Canadian Team Develop 'Near Zero ' Electrical Cement Process

The cement industry accounts for roughly 8 % of global CO₂ emissions, largely because traditional clinker production requires heating limestone to 1,450 °C in a carbon‑intensive kiln. This high‑temperature process not only burns large amounts of fossil fuels but also releases the carbon stored in the raw material itself. As governments tighten climate regulations and investors demand greener portfolios, manufacturers are under pressure to find low‑carbon alternatives that can be scaled without compromising material performance.

The University of British Columbia’s breakthrough hinges on an electrochemical reactor that operates at a modest 60 °C, converting limestone and silica into calcium silicate hydrate—a precursor to cement—using electricity instead of heat. By subsequently sintering the product at just 650 °C to create belite‑rich clinker, the method slashes thermal energy requirements by about 70 %. When waste cement serves as the calcium source, life‑cycle analysis predicts emissions of only 20 kg CO₂ per tonne, a dramatic reduction from the typical 800 kg. The approach also offers flexibility in feedstock, potentially turning construction waste into a valuable raw material.

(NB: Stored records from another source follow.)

(** *** Exceptions

    [exc] lists classes derived from [Exception]; [exn] adds the two
    classes the scripts meet that derive from [BaseException] only, which
    an [except Exception] clause does not catch. *)
Inductive exc : Type :=
| CalledProcessError (stderr : option pybytes)
    (* subprocess.CalledProcessError, with its [stderr] attribute *)
| UnicodeDecodeError
| FileNotFoundError
| IsADirectoryError
| NotADirectoryError
| KeyError
| IndexError
| NotFound              (* google.api_core.exceptions.NotFound *)
| GoogleAPICallError    (* any other google.api_core call error *)
| OtherError (name : string).  (* any other subclass of Exception *)

Inductive exn : Type :=
| Exc (e : exc)
| KeyboardInterrupt
| SystemExit (code : Z).

(** How a call ends: it returns a value or raises. *)
Inductive outcome (A : Type) : Type :=
| Returns (a : A)
| Raises (e : exn).
Arguments Returns {A} a.
Arguments Raises {A} e.

(** What an external collaborator answers: a value, or an exception
    derived from [Exception]. *)
Inductive reply (A : Type) : Type :=
| Reply (a : A)
| Fails (e : exc).
Arguments Reply {A} a.
Arguments Fails {A} e.

(** *** Effects

    A computation reads and updates a state [S], and returns or raises:
    an exception leaves the state as it was where it was raised. *)
Definition M (S A : Type) : Type := S -> outcome A * S.

#[export] Instance M_ret {S} : MRet (M S) :=
  fun A a s => (Returns a, s).

#[export] Instance M_bind {S} : MBind (M S) :=
  fun A B k m s =>
    match m s with
    | (Returns a, s') => k a s'
    | (Raises e, s') => (Raises e, s')
    end.

Definition raise {S A} (e : exn) : M S A := fun s => (Raises e, s).

Definition get_state {S} : M S S := fun s => (Returns s, s).

Definition modify {S} (f : S -> S) : M S unit := fun s => (Returns tt, f s).

(** The outcome of a call that does not touch the state. *)
Definition lift {S A} (o : outcome A) : M S A := fun s => (o, s).

Definition of_reply {A} (r : reply A) : outcome A :=
  match r with
  | Reply a => Returns a
  | Fails e => Raises (Exc e)
  end.

(** [sys.exit(code)]. *)
Definition sys_exit {S A} (code : Z) : M S A := raise (SystemExit code).

(** [try: body except ...: handler]. [handler e] is [None] when no
    [except] clause matches [e]; an exception raised by a handler is not
    offered to the clauses of the same statement. *)
Definition try_except {S A} (body : M S A) (handler : exn -> option (M S A))
  : M S A :=
  fun s =>
    match body s with
    | (Returns a, s') => (Returns a, s')
    | (Raises e, s') =>
        match handler e with
        | Some h => h s'
        | None => (Raises e, s')
        end
    end.

(** [try: body finally: cleanup]. The cleanup runs on every exit; when it
    raises, its exception replaces the outcome of the body. *)
Definition try_finally {S A} (body : M S A) (cleanup : M S unit) : M S A :=
  fun s =>
    let '(r, s') := body s in
    match cleanup s' with
    | (Returns _, s'') => (r, s'')
    | (Raises e, s'') => (Raises e, s'')
    end.

(** A clause [except Exception]. *)
Definition except_Exception {S A} (h : exc -> M S A) (e : exn)
  : option (M S A) :=
  match e with
  | Exc x => Some (h x)
  | _ => None
  end.

End Python.

(* ===================================================================== *)
(** ** [transcribe_audio.py]: the staging adapter                         *)
(* ===================================================================== *)

Module TranscribeAudio.
Import Python.

(** The parsed command line. *)
Record Args : Type := {
  audio_file : pystr;
  output_file : option pystr;
  gcs_bucket : pystr;
  project_id : pystr
}.

(** What the outside world does during one run of the script. A blocking
    call may also end with [KeyboardInterrupt] when the user interrupts
    the process, hence [outcome] rather than [reply].
    - [clock]: [datetime.datetime.now().strftime("%Y%m%d_%H%M%S")];
    - [storage_upload]: the body of [upload_blob] up to
      [blob.upload_from_filename];
    - [speech_recognize]: [long_running_recognize] and [operation.result],
      giving for each result the transcripts of its alternatives;
    - [file_write]: writing the transcription to [--output-file];
    - [storage_delete]: the body of [delete_blob] up to [blob.delete]. *)
Record Env : Type := {
  clock : outcome pystr;
  storage_upload : outcome unit;
  speech_recognize : outcome (list (list pystr));
  file_write : outcome unit;
  storage_delete : outcome unit
}.

(** The requests the script issues, in order. *)
Inductive event : Type :=
| Upload (bucket source blob : pystr)
| Recognize (uri : pystr)
| WriteFile (path text : pystr)
| Stdout (text : pystr)
| Delete (bucket blob : pystr).

(** The state of [main]: its local [gcs_blob_name] and the requests issued
    so far. *)
Record St : Type := {
  gcs_blob_name : option pystr;
  trace : list event
}.

Definition initial : St := {| gcs_blob_name := None; trace := [] |}.

Definition emit (e : event) : M St unit :=
  modify (fun s => {| gcs_blob_name := gcs_blob_name s;
                      trace := trace s ++ [e] |}).

Definition set_gcs_blob_name (v : option pystr) : M St unit :=
  modify (fun s => {| gcs_blob_name := v; trace := trace s |}).

Section Script.
Context (env : Env).

Definition upload_blob (bucket_name source_file_name destination_blob_name
                        : pystr) : M St pystr :=
  emit (Upload bucket_name source_file_name destination_blob_name);;
  lift (storage_upload env);;
  mret (str "gs://" ++ bucket_name ++ str "/" ++ destination_blob_name).

Definition delete_blob (bucket_name blob_name : pystr) : M St unit :=
  try_except
    (emit (Delete bucket_name blob_name);;
     lift (storage_delete env))
    (fun e =>
       match e with
       | Exc NotFound => Some (mret tt)
       | Exc _ => Some (mret tt)
       | _ => None
       end).

(** [result.alternatives[0].transcript] for each result. *)
Fixpoint best_alternatives (results : list (list pystr))
  : outcome (list pystr) :=
  match results with
  | [] => Returns []
  | alternatives :: rest =>
      match alternatives with
      | [] => Raises (Exc IndexError)
      | best :: _ =>
          match best_alternatives rest with
          | Returns l => Returns (best :: l)
          | Raises e => Raises e
          end
      end
  end.

Definition transcribe_gcs_long_running (project : pystr) (gcs_uri : pystr)
  : M St (option pystr) :=
  try_except
    (emit (Recognize gcs_uri);;
     results ← lift (speech_recognize env);
     transcript ← lift (best_alternatives results);
     mret (Some (join (str " ") transcript)))
    (fun e =>
       match e with
       | Exc NotFound | Exc GoogleAPICallError => Some (mret None)
       | Exc _ => Some (mret None)
       | _ => None
       end).

Definition main (args : Args) : M St unit :=
  set_gcs_blob_name None;;
  try_finally
    (try_except
       (let file_basename := basename (audio_file args) in
        timestamp ← lift (clock env);
        let name :=
          str "audio_transcription/" ++ timestamp ++ str "_"
            ++ file_basename in
        set_gcs_blob_name (Some name);;
        gcs_uri ← upload_blob (gcs_bucket args) (audio_file args) name;
        (if nonempty gcs_uri then mret tt else sys_exit 1);;
        transcription ←
          transcribe_gcs_long_running (project_id args) gcs_uri;
        match transcription with
        | Some text =>
            if truthy (output_file args)
            then emit (WriteFile (default [] (output_file args)) text);;
                 lift (file_write env)
            else emit (Stdout text)
        | None => sys_exit 1
        end)
       (fun e =>
          match e with
          | KeyboardInterrupt => Some (sys_exit 0)
          | _ => None
          end))
    (s ← get_state;
     if truthy (gcs_blob_name s)
     then delete_blob (gcs_bucket args) (default [] (gcs_blob_name s))
     else mret tt).
End Script.

(** The script run from its initial state. *)
Definition run (env : Env) (args : Args) : outcome unit * St :=
  main env args initial.

(** The [Delete] requests of a trace. *)
Definition deletes (t : list event) : list (pystr * pystr) :=
  omap (fun e => match e with Delete b n => Some (b, n) | _ => None end) t.

(** The remote locations of the [Upload] requests of a trace. *)
Definition uploads (t : list event) : list (pystr * pystr) :=
  omap (fun e => match e with Upload b _ n => Some (b, n) | _ => None end) t.

(** The name [main] gives the staged object. *)
Definition remote_name (timestamp : pystr) (args : Args) : pystr :=
  str "audio_transcription/" ++ timestamp ++ str "_"
    ++ basename (audio_file args).

Definition with_storage_delete (env : Env) (d : outcome unit) : Env :=
  {| clock := clock env;
     storage_upload := storage_upload env;
     speech_recognize := speech_recognize env;
     file_write := file_write env;
     storage_delete := d |}.

End TranscribeAudio.

(* ===================================================================== *)
(** ** [transcript_tool.py]: resolver, executor, orchestrator, aggregator *)
(* ===================================================================== *)

Module TranscriptTool.
Import Python.

Definition GCS_BUCKET : pystr := str "chuck-transcription-bucket-20251118".

Definition nl : pystr := [10].

(** *** The YouTube Data API client *)

(** A page of [playlistItems().list]: [items] is absent when the response
    has no such key, an item is [None] when it lacks
    [snippet.resourceId.videoId]; [nextPageToken] is what
    [playlist.get("nextPageToken")] returns. *)
Record Page : Type := {
  items : option (list (option pystr));
  nextPageToken : option pystr
}.

(** The client [build("youtube", "v3", developerKey=api_key)] returns.
    - [channels_list id]: [channels().list(part="contentDetails",
      id=id).execute()], as the [items] of the response, each item as its
      [contentDetails.relatedPlaylists.uploads] when it has one;
    - [playlistItems_list n playlist token]: the [n]-th request
      [playlistItems().list(part="snippet", playlistId=playlist,
      maxResults=50, pageToken=token).execute()] of the run. *)
Record YouTubeData : Type := {
  channels_list : pystr -> reply (option (list (option pystr)));
  playlistItems_list : nat -> pystr -> option pystr -> reply Page
}.

(** *** The working directory *)

(** An entry of the working directory: a file, with its content as text
    when the bytes are valid UTF-8, or a directory. *)
Inductive node : Type :=
| File (text : option pystr)
| Dir.

(** What [subprocess.run(argv, check=True, capture_output=True)] meets:
    the process runs, leaves the directory as [files] and exits, or it
    cannot be started (the executable is missing). *)
Inductive proc_result : Type :=
| Exited (code : Z) (stderr : pybytes) (files : gmap pystr node)
| NotStarted (e : exc).

(** *** External collaborators

    The index [n] of an answer is the number of collaborator calls made
    before it, so that a collaborator may answer differently each time. *)
Record Env : Type := {
  build : pystr -> YouTubeData;
  video_title : nat -> pystr -> reply pystr;
    (* pytubefix: YouTube("https://youtube.com/watch?v=" + id).title,
       an HTTP request for the video's page *)
  get_transcript : nat -> pystr -> reply (list pystr);
    (* YouTubeTranscriptApi.get_transcript(id): the [text] of each entry *)
  subprocess_run : nat -> list pystr -> gmap pystr node -> proc_result;
  strftime_now : nat -> pystr;
    (* datetime.now().strftime('%Y-%m-%d %H:%M:%S') *)
  buffer_flush : pystr -> pystr -> nat
    (* the buffers of the combined handle: after a write, with [written]
       all that has been written to the handle and [buffer] what of it
       has not reached the file, [buffer_flush written buffer] is the
       number of characters of [buffer] that now reach the file.
       CPython decides this from buffer sizes that depend on the
       platform *)
}.

(** The calls to collaborators, in order. *)
Inductive call : Type :=
| FetchVideoPage (video_id : pystr)
| FetchCaptions (video_id : pystr)
| RunProcess (argv : list pystr).

Definition is_network (c : call) : bool :=
  match c with
  | FetchVideoPage _ | FetchCaptions _ => true
  | RunProcess _ => false
  end.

If commercialised, this technology could reshape the economics of cement manufacturing. Lower energy consumption translates into reduced operating costs, while the dramatic emissions cut aligns with net‑zero pledges across the construction sector. Funding from Canadian research agencies and an international patent filing signal strong institutional backing, but scaling the electrochemical system and securing reliable low‑carbon electricity remain challenges. Successful deployment would not only give early adopters a competitive edge but also set a new benchmark for industrial decarbonisation, accelerating the transition to sustainable infrastructure worldwide.